**WHAT NEEDS TO BE DONE:** Only a number is expected in reply: the count of lines below where the word "object" occurs.

**DATA LISTING:**

(* ===== verification/ExternsLoad.v ===== *)
(** * Resolving external variables and kernel symbols
    (src/plugin/libbpf-test/libbpf/src/libbpf.c)

    When an object is loaded each external variable ([Externs]) is resolved:
    the kernel's version and configuration values ([Kconfig]) are stored in the
    .kconfig map, symbols get their addresses from /proc/kallsyms, or their
    ids from the BTF of the kernel and its modules.

    The lines of /proc/kallsyms are what [fscanf] stores; the BTF of modules is
    what [load_module_btfs] has loaded. *)

From stdpp Require Import sorting.
From S2P Require Import Prelude CString StrSet Btf CoreTypes Kconfig Externs.

(** ** Resolving *)

Definition with_ksym (x : extern_desc) (s : ksym) : extern_desc :=
  {| x_sym_idx := x_sym_idx x; x_btf_id := x_btf_id x; x_sec_btf_id := x_sec_btf_id x;
     x_name := x_name x; x_is_set := true; x_is_weak := x_is_weak x; x_u := EXT_KSYM s |}.

(** *** Addresses from /proc/kallsyms *)

Definition kallsyms_cb (b : btf) (sym_addr : Z) (sym_name : list Z) (xs : list extern_desc)
    : option (Z * list extern_desc) :=
  match find_extern_by_name xs sym_name with
  | None => Some (0, xs)
  | Some i =>
      ext ← xs !! i;
      match x_u ext with
      | EXT_KSYM s =>
          t ← btf__type_by_id b (x_btf_id ext); t ← t;
          var ← btf_is_var t;
          if negb var then Some (0, xs)
          else if x_is_set ext && negb (ks_addr s =? sym_addr) then Some (- EINVAL, xs)
          else if negb (x_is_set ext)
          then Some (0, <[i := with_ksym ext (Ksym sym_addr (ks_kernel_btf_obj_fd s) (ks_kernel_btf_id s)
                                               (ks_type_id s) (ks_btf_fd_idx s))]> xs)
          else Some (0, xs)
      | _ => Some (0, xs)
      end
  end.

(** The loop of [libbpf_kallsyms_parse]: a line is the address and the name
    [fscanf] stored, [None] when it did not store three values. *)
Fixpoint kallsyms_parse (b : btf) (lines : list (option (Z * list Z))) (xs : list extern_desc)
    : option (Z * list extern_desc) :=
  match lines with
  | [] => Some (0, xs)
  | None :: _ => Some (- EINVAL, xs)
  | Some (sym_addr, sym_name) :: lines =>
      '(err, xs) ← kallsyms_cb b sym_addr sym_name xs;
      if negb (err =? 0) then Some (err, xs) else kallsyms_parse b lines xs
  end.

(** *** Types from the BTF of the kernel and its modules *)

(** The indices of the modules' descriptors in [fd_array], 0 for none yet, and
    the array. *)
Record fd_table := { fd_array_idx : list Z; fd_array : list Z; fd_array_cnt : Z; fd_array_cap : Z }.

Section Kernel.
(** The object's BTF, that of the kernel, and its modules' with their
    descriptors, unless [load_module_btfs] fails. *)
Context (alloc_ok : Z -> bool) (obj_btf btf_vmlinux : btf) (load_module_btfs : Z + list (btf * Z)).

Definition btf_modules : list (btf * Z) := match load_module_btfs with inl _ => [] | inr l => l end.

Fixpoint find_in_modules (ksym_name : list Z) (kind i : Z) (mods : list (btf * Z)) : option (Z * option Z) :=
  match mods with
  | [] => Some (- ENOENT, None)
  | (b, _) :: mods =>
      id ← btf__find_by_name_kind_own b ksym_name kind;
      if negb (id =? - ENOENT) then Some (id, Some i) else find_in_modules ksym_name kind (i + 1) mods
  end.

(** The id, or an error, and the module. *)
Definition find_ksym_btf_id (ksym_name : list Z) (kind : Z) : option (Z * option Z) :=
  id ← btf__find_by_name_kind btf_vmlinux ksym_name kind;
  '(id, mod_btf, err) ←
    (if id =? - ENOENT then
       match load_module_btfs with
       | inl err => Some (id, None, err)
       | inr mods => '(id, m) ← find_in_modules ksym_name kind 0 mods; Some (id, m, 0)
       end
     else Some (id, None, 0));
  if negb (err =? 0) then Some (err, None)
  else if id <=? 0 then Some (- ESRCH, None) else Some (id, mod_btf).

Definition ksym_btf (mod_btf : option Z) : option btf :=
  match mod_btf with None => Some btf_vmlinux | Some i => fst <$> aref btf_modules i end.

Definition types_are_compat (targ : btf) (lid tid : Z) : option Z :=
  bpf_core_types_are_compat obj_btf targ (depth obj_btf) lid tid.

Definition resolve_ksym_var_btf_id (ext : extern_desc) (s : ksym) : option (Z * extern_desc) :=
  '(id, mod_btf) ← find_ksym_btf_id (x_name ext) 14;
  if id <? 0 then Some (if (id =? - ESRCH) && x_is_weak ext then 0 else id, ext) else
  b ← ksym_btf mod_btf;
  (* find target type_id *)
  targ_var ← btf__type_by_id b id; targ_var ← targ_var;
  ty ← t_size targ_var;
  '(_, targ_type_id) ← skip_mods_and_typedefs b ty;
  err ← types_are_compat b (ks_type_id s) targ_type_id;
  if err <=? 0 then Some (- EINVAL, ext) else
  fd ← match mod_btf with None => Some 0 | Some i => snd <$> aref btf_modules i end;
  Some (0, with_ksym ext (Ksym (ks_addr s) fd id (ks_type_id s) (ks_btf_fd_idx s))).

(** The index for a module's descriptor, which is put into the array the
    first time: the error, the index and the table. *)
Definition module_fd_idx (i fd : Z) (tbl : fd_table) : option (Z * Z * fd_table) :=
  idx ← aref (fd_array_idx tbl) i;
  if negb (idx =? 0) then Some (0, idx, tbl)
  (* insn->off is s16 *)
  else if fd_array_cnt tbl =? 32767 then Some (- E2BIG, 0, tbl)
  else
    (* Cannot use index 0 for module BTF fd *)
    let cnt := if fd_array_cnt tbl =? 0 then 1 else fd_array_cnt tbl in
    match libbpf_ensure_mem alloc_ok (fd_array tbl) 0 (fd_array_cap tbl) 4 (cnt + 1) with
    | None => Some (- ENOMEM, 0, {| fd_array_idx := fd_array_idx tbl; fd_array := fd_array tbl;
                                    fd_array_cnt := cnt; fd_array_cap := fd_array_cap tbl |})
    | Some (arr, cap) =>
        idxs ← aset (fd_array_idx tbl) i cnt;
        arr ← aset arr cnt fd;
        Some (0, cnt, {| fd_array_idx := idxs; fd_array := arr; fd_array_cnt := cnt + 1;
                         fd_array_cap := cap |})
    end.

**THE ANSWER:** 2